As the construction of the agent becomes simpler and simpler, the maturity of the agent ecology will make the C-side agent bloom, and the agent will be more down-to-earth in the face of users, causing a new round of outbreak.
But for now, there are a number of problems with the commercialization of this pathway. Take the game scene as an example, the current charges are mainly for **game equipment, ** and other methods. However, the value of AI agent cannot be reflected in these inherent monetization channels. And judging from the current effect of agent landing,Without disruptive capabilities, it is impossible to know whether C-end users will pay for them.
What's more noteworthy is that with the blooming of C-side agents, their application value also tends to be smaller with the marginal effect. In other words,It will take time to verify whether AI agent can become the most core application direction for AI large models to explode from C-end commercialization. And even if it will become the most core application direction of the C-end commercialization outbreak in the future, its "lifespan" is not long.
A fact is,The final foothold of AI agent may be on the B side.
Bill Gates believes that agents, as the next platform, will influence how people use software and how it is written. It is better at finding information and summarizing information for users, and it will be able to find the best deals for users, and will replace search and e-commerce, as well as word processors, electronics, and other productivity applications. In addition, search advertising, advertising social networking, shopping, productivity software, etc., which are now independent, will all become the business of intelligent twins. The agent will revolutionize the way applications are opened.
Before these changes came,Compared with the impact of the agent itself, how to build an agent is a more worthy of attention.
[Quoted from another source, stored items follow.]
(* ===== verification/DelegationCodec.v ===== *)
(** * The delegation envelopes on the wire

    Models [to_json], [from_context_value], [from_metadata_value] and [to_dict] of
    [agents/sub_agents/delegation.py], on parsed JSON: what is written is the
    payload with its keys sorted, what is read is a JSON value. [str(v)] of a
    value that is not text and [float(s)] of text are arguments. JSON numbers are
    finite and exact here, and the lists of text of a record hold text: a decoded
    list with another value in it is [NotText]. *)

From S2P Require Import Prelude PyStr PyDict PySort PyValue PyFloat PyJson Delegation ActionParser.
Local Open Scope string_scope.
Local Open Scope py_scope.

Definition DELEGATION_REQUEST_KEY := "_delegation_request".
Definition DELEGATION_RESULT_KEY := "_delegation_result".
Definition MAX_CONTEXT_PACKAGE_BYTES : Z := 256 * 1024.

(** A decoding fails on the contract, with another exception, or leaves the records
    of this model. *)
Inductive codec_error := ContractError (what : string) | OtherError (exception : string) | NotText.

Definition contract {A} (r : result delegation_error A) : result codec_error A :=
  match r with
  | Ok a => Ok a
  | Raise (DelegationContractError w) => Raise (ContractError w)
  | Raise DelegationFailure => Raise (OtherError "DelegationFailure")
  end.

(** ** Conversions *)

Section codec.
Context (str_of : pyval -> string) (float_of_str : string -> option pyfloat).
Definition empty_context_tick_of (e : AgentEvent) (admitted_tokens : Z) (w : W) : bool :=
  bool_decide (event_type e = TICK) && (admitted_tokens =? 0)%Z && negb (has_active_goal_payload env w) && negb (has_pending_turn env w).

(** After the gates: memory, then the calls. *)
Definition recall_and_compose (e : AgentEvent) (salience : option SalienceOutcome) (s : state) : result string (list LlmAction) * state :=
  let user_message := match (match salience with Some o => o_user_message o | None => None end) with
                      | Some m => m | None => format_event env e end in
  let q := if bool_decide (event_type e = CHANNEL_MESSAGE) then QContent (dget_or "content" (VStr "") (ev_payload e)) else QMessage user_message in
  match inject_memory_context env e q (world s) with
  | (Raise x, w) => (Raise x, at_world w s)
  | (Ok admitted_tokens, w) =>
      let s := at_world w s in
      if empty_context_tick_of e admitted_tokens w then (Ok idle_actions, emit [TickIdle "empty_context_tick"] s)
      else compose_turn e salience user_message s
  end.

Definition is_replay (e : AgentEvent) : bool := is_true (dget "replay_mode" (metadata e)).

Definition on_event_inner (e : AgentEvent) (s : state) : result string (list LlmAction) * state :=
  if negb (has_model env) then (Ok [completed "Agent config missing required 'model' field"], s)
  else
    match sanitize_inbound_event (patterns env) e with
    | Raise x => (Raise x, s)
    | Ok e =>
        if is_replay e then
          if bool_decide (sender_id e = Some (me env)) then (Ok idle_actions, s)
          else
            let '(r, w) := store_event_episode env e [] (world s) in
            match r with
            | Raise x => (Raise x, at_world w s)
            | Ok _ => (Ok idle_actions, emit [Replayed (opt_str (channel_id e))] (at_world w s))
            end
        else
          let d := evaluate_response_gate e (me env) in
          if negb (respond d) then suppressed_event_actions e d s
          else
            let '(salience, em, (w, made)) := run_salience_gate seam e d None (world s, calls s) in
            let s := mkTurnState w (emitted s ++ map FromSalience em)%list made in
            match salience with
            | Raise x => (Raise x, s)
            | Ok o =>
                if match o with Some o => o_silence o | None => false end then (Ok idle_actions, s)
                else recall_and_compose e o s
            end
    end.
End turn.

(** ** Properties *)

Section turn_props.
Context {W M : Type} (env : TurnEnv W M).

Abbreviation state := (state (W := W) (M := M)).

(** The sanitizer passes text through. *)
Lemma sanitize_inbound_same p e : sanitize_inbound_event p e = Ok e.
Proof.
  unfold sanitize_inbound_event. destruct (bool_decide _); [|done]. cbn [negb].
  destruct (dget_or "content" (VStr "") (ev_payload e)) as [| | | |s| |]; try done.
  destruct (truthy s); [|done]. cbn [negb].
  assert (exists r, sanitize p s CONTEXT_SOURCE_CHANNEL_MESSAGE SANITIZER_ACTION_PASSTHROUGH = Ok r /\ content r = s) as (r&->&Hr).
  { unfold sanitize. eexists. split; [reflexivity|]. cbn [content]. by rewrite andb_false_r. }
  cbn [rbind]. by rewrite Hr, String.eqb_refl.
Qed.

(** ** The calls of a turn *)

Lemma handle_calls x e (s : state) : calls (handle_llm_call_exception_with_cost_close env x e s).2 = calls s.
Proof.
  unfold handle_llm_call_exception_with_cost_close. destruct (handle_llm_call_exception x e) as [r em]. cbn.
  destruct x as [reason|b|]; try done. by repeat (case_match; try done).
Qed.

Lemma loop_calls e request n : forall messages last (s : state),
  exists new, calls (llm_loop env e request n messages last s).2 = (calls s ++ map TurnCall new)%list /\ (length new <= n)%nat /\
    Forall (λ q, exists m, q = request m) new.
Proof.
  induction n as [|n IH]; intros messages last s; cbn [llm_loop world]; [exists []; by rewrite app_nil_r|].
  destruct (create_turn env (request messages) (world s)) as [[response|x] w].
  - assert (exists new, (calls s ++ [TurnCall (request messages)])%list = (calls s ++ map TurnCall new)%list /\ (length new <= S n)%nat /\
      Forall (λ q, exists m, q = request m) new) as Hone.
    { exists [request messages]. split_and!; [done|cbn; lia|]. constructor; [by exists messages|done]. }
    destruct (stop_reason response); try exact Hone.
    destruct (execute_tools env (tool_calls response) w) as [results w'].
    match goal with |- context [llm_loop env e request n ?m ?l ?s0] => destruct (IH m l s0) as (new&Hn&Hl&Hf) end.
    exists (request messages :: new). rewrite Hn. cbn [calls at_world map]. rewrite <- app_assoc. cbn [length].
    split_and!; [done|lia|]. constructor; [by exists messages|done].
  - pose proof (handle_calls x e (at_world w (mkTurnState (world s) (emitted s) (calls s ++ [TurnCall (request messages)])%list))) as Hh.
    destruct (handle_llm_call_exception_with_cost_close _ _ _ _) as [r s1]. cbn in Hh. cbn [snd]. rewrite Hh.
    exists [request messages]. split_and!; [done|cbn; lia|]. constructor; [by exists messages|done].
Qed.

(** Who every call of the turn is billed to, and its ceiling of tokens. *)
Definition billed (e : AgentEvent) (c : leased_call M) : Prop :=
  match c with
  | BidCall q => (b_cause q, b_agent q, b_interaction q) = lease_attribution_for_event env e /\
      b_max_tokens q = max_output_tokens_for (_reasoning_mode e)
  | TurnCall q => (t_cause q, t_agent q, t_interaction q) = lease_attribution_for_event env e /\ t_max_tokens q = turn_max_tokens env
  | PassCall q => (p_cause q, p_agent q, p_interaction q) = lease_attribution_for_event env e /\
      p_max_tokens q = match p_purpose q with CRITIC => _CRITIC_MAX_OUTPUT_TOKENS | REVISE => turn_max_tokens env end
  end.

(** Calls that only a counting world sees. *)
Lemma after_passes (f : PassRequest -> W -> pass_outcome * W) reqs wl :
  (after_calls (calling (M := M) PassCall f) reqs wl).2 = (wl.2 ++ map PassCall reqs)%list.
Proof.
  revert wl. unfold after_calls. induction reqs as [|q reqs IH]; intros wl; cbn [fold_left map]; [by rewrite app_nil_r|].
  rewrite IH. unfold calling. destruct (f q wl.1) as [a w]. cbn [snd]. by rewrite <- app_assoc.
Qed.

(** The rounds a plan allows. *)
Definition planned (salience : option SalienceOutcome) : Prop :=
  exists o, salience = Some o /\ o_plan o <> None /\ (1 <= o_revise o)%Z.

Lemma act_calls e salience text (s : state) :
  exists passes, calls (act env e salience text s).2 = (calls s ++ map PassCall passes)%list /\
    (length passes <= 2 * Z.to_nat MAX_REVISE_ROUNDS)%nat /\ Forall (billed e) (map PassCall passes) /\ (passes <> [] -> planned salience).
Proof.
  assert (forall s' : state, calls s' = calls s -> exists passes, calls s' = (calls s ++ map PassCall passes)%list /\
    (length passes <= 2 * Z.to_nat MAX_REVISE_ROUNDS)%nat /\ Forall (billed e) (map PassCall passes) /\ (passes <> [] -> planned salience)) as Hno.
  { intros s' ->. exists []. rewrite app_nil_r. split_and!; done || (cbn; lia) || constructor. }
  unfold act. destruct (rbind _ _) as [actions|x]; [|by apply Hno].
  destruct (lease_attribution_for_event env e) as [[cause agent] interaction] eqn:El. cbv zeta.
  match goal with |- context [maybe_revise_channel_message ?l ?r ?cr ?so ?k ?acts ?sal ?w] =>
    pose proof (revision_calls l so r cr k acts sal w) as H; destruct (maybe_revise_channel_message l r cr so k acts sal w) as [[revised charted] [w' made]] end.
  destruct H as (reqs&Hm&Hl&Hi). apply (f_equal snd) in Hm. cbn [snd] in Hm. rewrite after_passes in Hm. cbn [snd] in Hm. subst made.
  assert (exists passes, (calls s ++ map PassCall reqs)%list = (calls s ++ map PassCall passes)%list /\
    (length passes <= 2 * Z.to_nat MAX_REVISE_ROUNDS)%nat /\ Forall (billed e) (map PassCall passes) /\ (passes <> [] -> planned salience)) as Hp.
  { exists reqs. split_and!; [done|done| |].
    - destruct reqs as [|q reqs]; [constructor|]. destruct Hi as (o&k&_&_&_&Hk&Hi); [done|].
      apply rbind_Ok in Hk as ([[[name role] model] alias]&_&[= <-]). apply Forall_map. eapply Forall_impl; [exact Hi|].
      intros p (H1&H2&H3&H4). unfold billed. rewrite El, H1, H2, H3. done.
    - intros Hne. destruct (Hi Hne) as (o&k&?&?&?&_). by exists o. }
  destruct (rbind revised _) as [out|x]; [|exact Hp].
  destruct (store_event_episode env e out _) as [[u|x] w2]; exact Hp.
Qed.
On the agent construction platform, enterprises may be able to build their own RPA, CRM, office OA and a series of management softwareSoftware vendors can also build software based on this platform to provide services to enterprises.
For players who are in or about to enter the field of AI agentsFinding the entry point as well as a good business model is crucial.
In the future, the development of AI agents will not only be limited to single intelligence, but will also be extended to the linkage between the intelligence of things and robots.
From the perspective of swarm intelligence, TOC may form a larger community-based virtual organization, where each person's agent can be connected together through virtual dataTOB, on the other hand, may form virtual organizations and enterprises, and different enterprises and employees can be integrated into the network through agents.
Eventually,The whole society will become a huge network of virtual and real combinations, forming an "intelligent network". In this network, different agents will provide greater productivity, reshaping the entire production relationship, and thus increasing the productivity of the whole society.
Therefore, the development prospects of AI agents are very broad, and they will continue to expand their application scope and influence, bringing great changes and opportunities for the future social development.
To this day,Although AI Agent brings a lot of imagination, there are still many doubts. The road of technological development is full of doubts and criticisms, and technological change is an opportunity for any enterprise and individual, and the key is how to grasp it.